8.2 Theoretical Perspectives on Deviance

  1. Pick a famous politician, business leader, or celebrity who has been arrested recently. What crime did they allegedly commit? Who was the victim? Explain their actions from the point of view of one of the major sociological paradigms. What factors best explain how this person might be punished if convicted of the crime?
  2. Discuss the merits of positivist, critical sociology and interpretive sociology to violent crime.

8.3 Crime and the Law

  1. What are the three different types of statistic used to measure crime rates in Canada? What are the merits and limitations of each of them?
  2. Could you imagine abolishing the prison sysem? Why or why not? Would any of the alternatives to prison be an effective replacement? Why or why not?

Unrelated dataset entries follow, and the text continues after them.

(** The separator counts: a title followed by one line of 20 characters is
    kept (body of 21), the same line as an implicit introduction is not. *)
Example separator_counts_towards_threshold :
  let l := mk_line 120 [mk_span "Exactly twenty chars" 12 "Helvetica" 50] in
  let titled := {| pages := [ mk_page
                     [ mk_line 100 [mk_span "SUMMARY:" 12 "Helvetica" 50]; l ] ] |} in
  let untitled := {| pages := [ mk_page [ l ] ] |} in
  extract_sections titled
  = [ new_section "SUMMARY:" 1 " Exactly twenty chars" ] /\
  segment (document_items untitled)
  = [ new_section "Introduction" 1 "Exactly twenty chars" ] /\
  extract_sections untitled = [].
Proof. repeat split; vm_compute; reflexivity. Qed.

(** The sections of [doc_sections]: the implicit introduction starts with
    its text, the two titled sections with a blank. *)
Example sections_of_doc_sections :
  extract_sections doc_sections
  = [ introduction_section; methods_section;
      new_section "Results:" 1 " All figures are final." ].
Proof. vm_compute. reflexivity. Qed.
(** The trace after the first, the second and the third request. *)
Lemma trace_log3 w a b c :
  trace (log c (log b (log a w))) = trace w ++ [a; b; c].
Proof. cbn. by rewrite <- !app_assoc. Qed.

Lemma trace_log2 w a b : trace (log b (log a w)) = trace w ++ [a; b].
Proof. cbn. by rewrite <- !app_assoc. Qed.

(** X13.  [get_items_hubspot] never reads or writes the store, whatever
    it is given.  With a token, what it sends is the contacts request,
    then the companies request, then the deals request, each with the
    bearer token and its limit (100, 50, 50): the requests sent are the
    first one, two or three of these, all three when it returns, and
    nothing else is done. *)
Theorem items_requests_in_order net credentials w :
  let run := get_items_hubspot net credentials w in
  _memory_storage (snd run) = _memory_storage w
  ∧ _memory_expiry (snd run) = _memory_expiry w
  ∧ (∀ s d access_token,
       credentials = VStr s →
       json_loads s = Some (VDict d) →
       dict_lookup "access_token" d = Some access_token →
       truthy access_token = true →
       ∃ n, (1 ≤ n ≤ 3)%nat
            ∧ trace (snd run) = trace w ++ take n (items_requests access_token)
            ∧ (∀ items, fst run = Ok items → n = 3%nat)).
Proof.
  intros run.
  assert (store_untouched (get_items_hubspot net credentials)) as Hstore.
  { unfold get_items_hubspot. repeat store_untouched_step. }
  destruct (Hstore w) as [Hs He]. split; [done|]. split; [done|].
  intros s d access_token -> Hloads Htok Htruthy. subst run.
  unfold get_items_hubspot, py_json_loads. rewrite Hloads, bind_lift_Ok.
  unfold py_get. rewrite Htok. cbn [default from_option id].
  rewrite bind_lift_Ok, Htruthy. cbn [negb].
  unfold try_except, get, items_requests.
  unfold mbind, mret, M_bind, M_ret, lift, raise.
  destruct (requests_get net _ _ [("limit", 100)]) as [r1|cls msg];
    cbn [outcome_result];
    [|exists 1%nat; split; [lia|]; split; [reflexivity | done]].
  destruct (items_of_response _ r1) as [contacts|e];
    [|exists 1%nat; split; [lia|]; split; [reflexivity | done]].
  destruct (requests_get net "https://api.hubapi.com/crm/v3/objects/companies"
              _ _) as [r2|cls msg];
    cbn [outcome_result];
    [|exists 2%nat; split; [lia|]; split; [apply trace_log2 | done]].
  destruct (items_of_response _ r2) as [companies|e];
    [|exists 2%nat; split; [lia|]; split; [apply trace_log2 | done]].
  destruct (requests_get net "https://api.hubapi.com/crm/v3/objects/deals"
              _ _) as [r3|cls msg];
    cbn [outcome_result];
    [|exists 3%nat; split; [lia|]; split; [apply trace_log3 | done]].
  destruct (items_of_response _ r3) as [deals|e];
    exists 3%nat; (split; [lia|]); (split; [apply trace_log3 | done]).
Qed.
(** * The YAPF node list ([src/pathfinder/yapf/nodelist.hpp])

    [NodeList<Titem>] is the multi-container of the A-star pathfinder: an
    arena of items, an open and a closed hash table of pointers into the
    arena, a binary heap of pointers ordered by cost estimate, and the
    pointer to the node under construction.

    - A pointer or reference to an item is the index of the item in the arena
      ([Handle]); the item data is read through it from the arena, so a store
      by the search loop to a node is seen by every container that points to
      it.
    - The methods are programs of a state-and-error monad over the object.
      A failed [dbg_assert] ends in [FatalErrorI] ([src/error.cpp]) and is the
      [Abort] outcome: the development describes a build in which
      [dbg_assert] is compiled in.
    - The three collaborators (arena_alloc.hpp, hashtable.hpp, binaryheap.hpp)
      are written from their contracts in the specification; each such
      definition says so.
    - The search loop is the client: it calls the methods and writes the
      fields of the nodes it holds ([step]).
    - In the first part the search loop passes the nodes that
      [CreateNewNode] has given it, as the pathfinder does, and a pointer is
      an index into the arena.  [InMemory] has the same methods over a
      memory in which the search loop also has nodes of its own; it is used
      where the difference matters, for the counts of the nodes. *)

From Stdlib Require Import ZArith Ascii String DecimalString DecimalNat.
From Stdlib Require Import Permutation Sorted Lia.
From stdpp Require Import gmap list strings.
(** * Texture Atlas Generator: sequence discovery and tile compositing

    A shallow embedding of [texture-atlas-generator.py] (a Blender add-on)
    and the properties of its two algorithms: grouping the files of a folder
    into image sequences, and copying the tiles of a sequence into one
    tilemap pixel list.

    Python values are modelled as follows.
    - [int] is [Z]; [floor(a / b)] is [a / b] and [ceil(a / b)] is
      [- (- a / b)].  The add-on divides with the float division [/]; the
      operands are 32 bit Blender [IntProperty] values and list lengths, for
      which the rounded quotient has the same floor and ceiling as the exact
      one.
    - [str] is [list ascii]: file names are taken to be ASCII, where the
      regular expression class [\d] is exactly ['0'..'9'].
    - [float] is the primitive [float]; the add-on only copies pixel
      components, and what a data block keeps of the components assigned
      to it is a function of the host.
    - a [list] is a [list]; slices take [Z] bounds and follow Python's
      clamping rules, also on the pixel array of an image.
    - the [dict] of image sequences is a [gmap]; its insertion order is only
      used by the panel to order the drop-down entries and is not modelled.
    - exceptions are the [Raise] results of an error-and-state monad over the
      module globals and the image data blocks of Blender; the file system
      and the rest of Blender are a record of functions, [Host], that every
      call receives, since they change between calls.  Listing a
      directory that [isdir] accepts is taken to succeed.

    The development has three parts: the definitions, translated from the
    source; the sequence discovery and its cache; the tile compositing and
    the operator that runs it. *)

From Stdlib Require Import ZArith Ascii String PrimFloat Lia.
From stdpp Require Import gmap strings list list_numbers fin_maps sorting.

Local Open Scope Z_scope.

(** ** Python runtime *)

Module Py.

Abbreviation str := (list ascii).

Inductive exn :=
| AttributeError   (* [None.start(1)] *)
| KeyError         (* [d[k]] with [k] missing *)
| ZeroDivisionError
| ReferenceError   (* a data block that was removed is read *)
| RuntimeError.    (* raised by the host, e.g. an image that cannot be loaded *)

Inductive result (A : Type) :=
| Ok (a : A)
| Raise (e : exn).
Arguments Ok {A} a.
Arguments Raise {A} e.

#[global] Instance exn_eq_dec : EqDecision exn.
Proof. solve_decision. Defined.

Definition is_Ok {A} (r : result A) : bool :=
  match r with Ok _ => true | Raise _ => false end.

(** Where Python clamps a slice bound of a sequence of length [len]. *)
Definition slice_bound (len i : Z) : Z :=
  if i <? 0 then Z.max 0 (i + len) else Z.min i len.

(** [l[i:j]] *)
Definition slice_get {A} (l : list A) (i j : Z) : list A :=
  let len := Z.of_nat (length l) in
  let i' := slice_bound len i in
  let j' := slice_bound len j in
  take (Z.to_nat (j' - i')) (drop (Z.to_nat i') l).

(** [l[i:j] = v] on a list: the slice is replaced by [v], whatever the
    length of [v]. *)
Definition slice_set {A} (l : list A) (i j : Z) (v : list A) : list A :=
  let len := Z.of_nat (length l) in
  let i' := slice_bound len i in
  let j' := Z.max i' (slice_bound len j) in
  take (Z.to_nat i') l ++ v ++ drop (Z.to_nat j') l.

(** [l * n] *)
Definition list_mul {A} (l : list A) (n : Z) : list A :=
  mjoin (replicate (Z.to_nat n) l).

(** [range(0, n)] *)
Definition range (n : Z) : list Z := seqZ 0 n.

(** [floor(a / b)] and [ceil(a / b)], for [b <> 0]. *)
Definition floor_div (a b : Z) : Z := a / b.
Definition ceil_div (a b : Z) : Z := - (- a / b).

(** [\d] and [int] on ASCII text. *)
Definition is_digit (c : ascii) : bool :=
  let n := N.to_nat (N_of_ascii c) in
  (Nat.leb 48 n && Nat.leb n 57)%bool.

Definition digit_value (c : ascii) : Z := Z.of_N (N_of_ascii c) - 48.

Definition int_of_digits (s : str) : Z :=
  foldl (fun n c => 10 * n + digit_value c) 0 s.

(** [str.isspace] on ASCII, and [str.strip()]. *)
Definition is_space (c : ascii) : bool :=
  let n := N.to_nat (N_of_ascii c) in
  ((Nat.leb 9 n && Nat.leb n 13) || (Nat.leb 28 n && Nat.leb n 32))%bool.

Fixpoint lstrip (s : str) : str :=
  match s with
  | c :: s' => if is_space c then lstrip s' else s
  | [] => []
  end.

Definition strip (s : str) : str := reverse (lstrip (reverse (lstrip s))).

(** [a <= b] on [str]: lexicographic on the character codes. *)
Fixpoint str_leb (a b : str) : bool :=
  match a, b with
  | [], _ => true
  | _ :: _, [] => false
  | x :: a', y :: b' =>
      let nx := N_of_ascii x in
      let ny := N_of_ascii y in
      if (nx <? ny)%N then true
      else if (ny <? nx)%N then false
      else str_leb a' b'
  end.

(** [sorted(l, key=key)]: a stable sort, as Python's. *)
Section sorted.
Context {A : Type} (key : A → str).

Fixpoint insert_by (x : A) (l : list A) : list A :=
  match l with
  | [] => [x]
  | y :: l' =>
      if str_leb (key y) (key x) then y :: insert_by x l' else x :: l
  end.

Definition sorted (l : list A) : list A :=
  foldl (fun acc x => insert_by x acc) [] l.
End sorted.

End Py.

Import Py.

(** A literal file name. *)
Definition lit (s : string) : str := list_ascii_of_string s.

(** ** The regular expression [(\d+)\D*$] *)

Module Regex.

(** [$]: the end of the string, or just before a newline that ends it. *)
Definition at_end (s : str) : bool :=
  match s with
  | [] => true
  | [c] => bool_decide (c = "010"%char)
  | _ => false
  end.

8.4 Public Policy Debates on Crime

  1. Recall the crime statistics presented earlier in this chapter. Do they surprise you given the way crime is reported in the media? Or do you find the media generally accurate? Why does the public perceive that crime rates are increasing and believe that punishment should be stricter when actual crime rates are much lower than they were in 1991?
  2. The media’s focus on different types of crime topic or criminal waxes and wanes over time. Think about a recent media focus or one that you were aware of in your lifetime. Does it conform to the model of a moral panic? Why/why not?

Further Research

8.1 Deviance and Control
Although people rarely think of it in this way, deviance can have a positive effect on society. Check out the Positive Deviance Initiative, a program initiated by Tufts University to promote social movements around the world that strive to improve people’s lives.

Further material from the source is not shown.